Collected data entries:
Segment Open

(* ===== verification/Client.v ===== *)
(** * The test client ([GRPC/src/seckill_client.cc])

    The client's threads each send one request and count the answers; the one that
    sees the last count checks the outcome in MySQL.  Programs over the calls of
    [Prog.v]; console output is not modelled. *)
From Stdlib Require Import ZArith Lia Ascii String.
From stdpp Require Import base tactics numbers strings sorting list.
From S2P Require Import Prelude Words Pool CString Users Prog Worker.

Local Open Scope string_scope.
Local Open Scope prog_scope.
Local Open Scope Z_scope.

Definition NUM_THREADS : nat := 500.
Definition MYSQL_ADDRESS : string := "localhost".
Definition MYSQL_USRNAME : string := "root".
Definition MYSQL_PORT : Z := 3306.
Definition MYSQL_USRPASSWORD : string := "14225117sa".
Definition MYSQL_USEDB : string := "seckill".
Definition MYSQL_MAX_CONNECTCOUNT : Z := 3.

(** ** [SeckillClient::seckill] *)

Definition seckill (usr_name usr_key : string) : prog string :=
  StartCall usr_name usr_key;;!
  let! e := client_Next in
  if negb (c_got_event e) then Undef "assertion failed" else
  if negb (c_tag e =? 1) then Undef "assertion failed" else
  if negb (c_ok e) then Undef "assertion failed" else
  if c_status_ok e then Ret (c_result e) else Ret "RPC failed".

(** ** [containsDuplicate] *)

(** [sort(nums.begin(), nums.end())] *)
Definition sort (nums : list Z) : list Z := merge_sort Z.le nums.

(** The loop over [i] from the first element on: [nums[i] == nums[i + 1]]. *)
Fixpoint adjacent_equal (nums : list Z) : bool :=
  match nums with
  | a :: (b :: _) as nums' => if a =? b then true else adjacent_equal nums'
  | _ => false
  end.

(** [nums.size() - 1] is unsigned: on an empty vector the loop reads past its end. *)
Definition containsDuplicate (nums : list Z) : option bool :=
  match nums with
  | [] => None
  | _ => Some (adjacent_equal (sort nums))
  end.

(** ** [checkSeckillInfo] *)

Definition checkSql_goods : string := "SELECT g_totalcount FROM goods_info WHERE g_id ='10' ".
Definition checkSql_order : string := "SELECT usr_name FROM order_info".

(** [resul_map.count] and [resul_map[]]. *)
Fixpoint map_get {A} (k : string) (m : list (string * A)) : option A :=
  match m with
  | [] => None
  | (k', v) :: m' => if String.eqb k k' then Some v else map_get k m'
  end.

(** [std::atoi] of every name. *)
Fixpoint to_numbers (names : list (option string)) : prog (list Z) :=
  match names with
  | [] => Ret []
  | n :: names' => do i <- c_atoi n; do l <- to_numbers names'; Ret (i :: l)
  end.

(** The count of the goods, 0 when the statement fails. *)
Definition check_goods (connection : option conn) : prog Z :=
  let! e := mysql_query connection checkSql_goods in
  if negb (e =? 0) then Ret 0 else
  let! result := mysql_use_result connection in
  let! rows := mysql_fetch_rows result in
  do total_count <- last_count rows 0;
  do _ <- free_result result;
  Ret total_count.

(** The tests on the names of the orders: [isnormol] afterwards. *)
Definition check_orders (resul_map : list (string * list (option string))) (isnormol : bool)
    : prog bool :=
  match map_get "usr_name" resul_map with
  | None => Ret isnormol
  | Some names =>
      if negb (0 <? Z.of_nat (List.length names)) then Ret isnormol else
      do namesI <- to_numbers names;
      let! success_count := read_success_count in
      let isnormol := if negb (Z.of_nat (List.length names) =? success_count)
                      then false else isnormol in
      match containsDuplicate namesI with
      | None => Undef "vector read past its end"
      | Some dup => Ret (if dup : bool then false else isnormol)
      end
  end.

Definition checkSeckillInfo : prog bool :=
  getMysqlPoolObject;;!
  mysql_setParameter MYSQL_ADDRESS MYSQL_USRNAME MYSQL_USRPASSWORD MYSQL_USEDB MYSQL_PORT None 0
    MYSQL_MAX_CONNECTCOUNT;;!
  let! connection := mysql_getOneConnect in
  let! success_count := read_success_count in
  let isnormol := if 50 <? success_count then false else true in
  do total_count <- check_goods connection;
  let! success_count := read_success_count in
  let isnormol := if negb (50 - total_count =? success_count) then false else isnormol in
  let! resul_map := mysql_executeSql checkSql_order in
  do isnormol <- check_orders resul_map isnormol;
  delete_mysql;;!
  Ret isnormol.

(** ** [onSeckill] *)

(** The end of a thread: [None], or what the check said. *)
Definition after_count : prog (option bool) :=
  let! response_count := read_response_count in
  if response_count =? 500 then
    do normal <- checkSeckillInfo;
    let! _c := read_success_count in
    Ret (Some normal)
  else Ret None.

(** The section under [mtx]. *)
Definition count_response (resI : Z) : prog (option bool) :=
  mtx_lock;;!
  do _ <-
    (if resI =? 1 then
       let! s := read_success_count in
       write_success_count (s + 1);;!
       Ret ()
     else Ret ());
  let! r := read_response_count in
  write_response_count (r + 1);;!
  mtx_unlock;;!
  after_count.

Definition onSeckill (junk junk8 : list Z) (i : Z) : prog (option bool) :=
  let md5_str := md5_str junk junk8 i in
  let name := to_string i in
  do reply <- seckill name md5_str;
  do resI <- c_atoi (Some reply);
  count_response resI.

(** ** [prepareTestData] *)

(** [rand() % x]: [rand] never returns a negative number. *)
Definition Random (x r : Z) : Z := r mod x.

(** Turn [i] of the loop stores the value made from the [i]-th result of [rand()]. *)
Definition fill (f : Z -> Z) (rnd : nat -> Z) : list Z :=
  map (fun i => f (rnd i)) (seq 0 NUM_THREADS).

Definition prepareTestData (testType : Z) (rnd : nat -> Z) (data : list Z) : list Z :=
  if testType =? 1 then fill (fun r => Random 400 r) rnd
  else if testType =? 2 then fill (fun r => Random 400 r + 400) rnd
  else if testType =? 3 then fill (fun r => Random 5 r) rnd
  else if testType =? 4 then fill (fun r => Random 5 r + 400) rnd
  else if testType =? 5 then fill (fun r => Random 600 r) rnd
  else data.

(** [main]: the programs of the threads, from the last argument and [rand()]; the
    uninitialised storage of thread [n] is [junk n]. *)
Definition client_threads (testType : Z) (rnd : nat -> Z) (junk junk8 : nat -> list Z)
    : list (prog (option bool)) :=
  imap (fun n i => onSeckill (junk n) (junk8 n) i)
    (prepareTestData testType rnd (replicate NUM_THREADS 0)).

Segment Closed

What is needed:
Please work out how many lines of the records contain "Random" and give only that number.

Output of the exercise:
6